Even in times of economic turmoil, companies are losing leaders faster than they can replace them, according to a study released by Catalyst. This results in skill gaps in many areas and challenges for CEOs in seeing their initiatives and strategies executed in a timely manner, such as quickly expanding into new markets when opportunities emerge. It is no wonder that preparing top talent to fill these positions has become a strategic priority. Continuity in leadership is critical and the best succession plans focus on grooming high potentials from within the company. Research shows that CEOs chosen from inside the organization perform better than outsiders.
That’s why many companies do more than succession planning on paper; they actually engage in succession development with their high potentials and strong contributors to ensure they have bench strength. According to executive coach Marshall Goldsmith, succession plans do not develop anyone – only development experiences can develop executives.
The Appreciative Coaching® solution is especially supportive of HR managers and their company’s need for succession development because it builds high level interpersonal competencies
- Competence in using collaboration as an essential skill in building common purpose and unity. (Top executives consider collaboration to be the #1 conflict management skill needed at their level.)
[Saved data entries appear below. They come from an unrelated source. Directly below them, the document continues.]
(* ===== verification/Sizing.v ===== *)
(** * Position sizing

    Models [crates/polymarket-core/src/sizing.rs]: the Kelly fraction, the
    Kelly-sized position and the linear model of the arb executor. *)

From S2P Require Import Prelude F64 Platform.

Section Sizing.
Context `{DO : DecimalOps}.

(** Configuration for Kelly-based position sizing. *)
Record KellyConfig : Type := {
  fraction : f64;
  bankroll : dec;
  max_position : dec;
  min_position : dec;
}.

Definition default_kelly : KellyConfig := {|
  fraction := f64_div f64_one (f64_of_Z 4);
  bankroll := dec_new 1000 0;
  max_position := dec_new 200 0;
  min_position := dec_new 5 0;
|}.

(** [f = (p * b - q) / b], clamped to [0.0, 1.0]. *)
Definition kelly_fraction (p_win price : f64) : f64 :=
  if f64_leb price f64_zero || f64_leb f64_one price || f64_leb p_win f64_zero
     || f64_leb f64_one p_win
  then f64_zero
  else
    let b := f64_div (f64_sub f64_one price) price in
    let q := f64_sub f64_one p_win in
    let f := f64_div (f64_sub (f64_mul p_win b) q) b in
    f64_clamp f f64_zero f64_one.

Definition kelly_position_size (p_win price : f64) (config : KellyConfig) : option dec :=
  let f := kelly_fraction p_win price in
  if f64_leb f f64_zero then None
  else
    let bankroll_f64 := default f64_zero (dec_parse_f64 (bankroll config)) in
    let raw_size := f64_mul (f64_mul (fraction config) f) bankroll_f64 in
    size ← dec_from_f64_retain raw_size;
    let clamped := dec_min size (max_position config) in
    if (clamped <? min_position config)%dec then None else Some clamped.

(** The linear model between [min_edge] and [max_edge]; [None] is the panic of
    a division by zero. *)
Definition linear_position_size (edge min_edge max_edge min_pos max_pos : dec) : option dec :=
  let range := (max_edge - min_edge)%dec in
  if dec_is_zero range then Some min_pos
  else
    t ← dec_div (edge - min_edge)%dec range;
    let t := dec_min (dec_max t ZERO) ONE in
    let size_range := (max_pos - min_pos)%dec in
    Some (min_pos + size_range * t)%dec.

(** ** Properties *)

Local Open Scope Q_scope.
Context {DS : DecimalSpec}.

(** A NaN, or a number in [0, 1]. *)
Definition fraction_ok (f : f64) : Prop :=
  f64_is_nan f = true \/ f64_leb f64_zero f = true /\ f64_leb f f64_one = true.

Lemma clamp_fraction_ok x : fraction_ok (f64_clamp x f64_zero f64_one).
Proof.
  destruct (f64_is_nan x) eqn:E.
  - left. by destruct x.
  - right. by apply f64_clamp_bounds.
Qed.

(** The Kelly fraction is a number in [0, 1] (or a NaN, which sizes no
    position as far as [from_f64_retain] refuses it), is zero for a price or a
    probability outside (0, 1), and a position that is sized lies between the
    configured minimum and maximum. *)
Theorem kelly_position_bounded p_win price config :
  fraction_ok (kelly_fraction p_win price) /\
  (f64_leb price f64_zero = true \/ f64_leb f64_one price = true \/
   f64_leb p_win f64_zero = true \/ f64_leb f64_one p_win = true ->
     kelly_position_size p_win price config = None) /\
  forall s, kelly_position_size p_win price config = Some s ->
    dval (min_position config) <= dval s /\ dval s <= dval (max_position config) /\
    f64_leb (kelly_fraction p_win price) f64_zero = false.
Proof.
  split; [|split].
  - unfold kelly_fraction. case_match; [by right|]. apply clamp_fraction_ok.
  - intros H. unfold kelly_position_size, kelly_fraction.
    destruct (_ || _) eqn:E; [done|].
    reflect_bools. destruct H as [H|[H|[H|H]]]; congruence.
  - intros s E. unfold kelly_position_size in E.
    destruct (f64_leb (kelly_fraction _ _) _) eqn:Ef; [done|]. inv_bind.
    destruct (_ <? _)%dec eqn:El; [done|]. simplify_eq. dec_to_Q.
    split; [done|]. split; [|done]. rewrite dval_min. apply Q.le_min_r.
Qed.

(** The linear size never panics and, for a minimum at most the maximum,
    lies between them; below the edge range it is the minimum and above it the
    maximum. *)
Theorem linear_size_bounded {EX : DecimalExact} edge min_edge max_edge min_pos max_pos :
  dval min_pos <= dval max_pos ->
  exists s, linear_position_size edge min_edge max_edge min_pos max_pos = Some s /\
    dval min_pos <= dval s /\ dval s <= dval max_pos /\
    (dval min_edge < dval max_edge -> dval edge <= dval min_edge -> dval s == dval min_pos) /\
    (dval min_edge < dval max_edge -> dval max_edge <= dval edge -> dval s == dval max_pos).
Proof.
  intros Hm. unfold linear_position_size. set (range := (max_edge - min_edge)%dec).
  assert (Hr : dval range == dval max_edge - dval min_edge) by apply dval_sub.
  destruct (dec_is_zero range) eqn:Ez.
  { unfold dec_is_zero in Ez. dec_to_Q. exists min_pos. split_and!; try done; lra. }
  assert (Hz : ~ dval range == 0).
  { unfold dec_is_zero in Ez. rewrite <- dval_ZERO. intros H. apply dec_eqb_eq in H. congruence. }
  destruct (dec_div_some (edge - min_edge)%dec range Hz) as [t Et]. rewrite Et. simpl.
  eexists; split; [done|].
  rewrite !dval_add, !dval_mul, !dval_sub, !dval_min, !dval_max, !dval_ZERO, !dval_ONE.
  set (u := Qmin (Qmax (dval t) 0) 1).
  assert (Hu : 0 <= u /\ u <= 1) by (unfold u; split; q_cases; lra).
  split_and!; try nra.
  - intros Hlt He.
    assert (Ht : dval t <= dval ZERO).
    { eapply dec_div_le; [done|lra|]. rewrite dval_sub, dval_ZERO. lra. }
    rewrite dval_ZERO in Ht. assert (u == 0) by (unfold u; q_cases; lra). nra.
  - intros Hlt He.
    assert (Ht : dval ONE <= dval t).
    { eapply dec_div_ge; [done|lra|]. rewrite dval_sub, dval_ONE. lra. }
    rewrite dval_ONE in Ht. assert (u == 1) by (unfold u; q_cases; lra). nra.
Qed.

End Sizing.

(** ** The theorems at concrete inputs *)

Section Witnesses.
#[local] Existing Instance Concrete.decimal.
#[local] Existing Instance Concrete.decimal_spec.
#[local] Existing Instance Concrete.decimal_exact.
Abbreviation d := Concrete.d.

(** At 55 cents an 85% chance is worth 166.66 of the default bankroll. *)
Example kelly_example :
  match kelly_position_size (f64_div (f64_of_Z 85) (f64_of_Z 100))
          (f64_div (f64_of_Z 55) (f64_of_Z 100)) default_kelly with
  | Some s => ((d 166 0 <? s) && (s <? d 167 0))%dec
  | None => false
  end = true.
Proof. vm_compute. reflexivity. Qed.

Lemma linear_size_bounded_witness :
  exists s, linear_position_size (d 7 2) (d 2 2) (d 10 2) (d 10 0) (d 100 0) = Some s /\
    (dval (d 10 0) <= dval s)%Q /\ (dval s <= dval (d 100 0))%Q.
Proof.
  destruct (linear_size_bounded (d 7 2) (d 2 2) (d 10 2) (d 10 0) (d 100 0))
    as (s & E & H1 & H2 & _); [by vm_compute|]. by exists s.
Defined.

End Witnesses.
- Competence in the ability to stretch and move beyond problems and familiar ways of thinking into new directions.
- Competence in generating and inspiring positive change in oneself and others.
- Competence in affirming the best about self and others.
for the next generation of leaders to succeed.
When Ian started Appreciative Coaching®, he was a young, enthusiastic high potential leader in a medical system. He was head of one of the hospitals in the system but was aiming for a Regional President position. To date, he had been overlooked as a candidate. The coaching plan was to assess his capabilities against senior executives through 360 interviews with C-Suite and board member respondents. While risky, this approach gave the interview respondents the opportunity to visualize Ian as a candidate for the Regional President position. The result was wildly successful – not only did it provide an opportunity for both Ian and the system’s leadership to more clearly see his capabilities and potential, it also saved the corporation the time and cost involved in bringing on an executive outsider. Ian’s promotion also served as a positive example of the merits of succession development.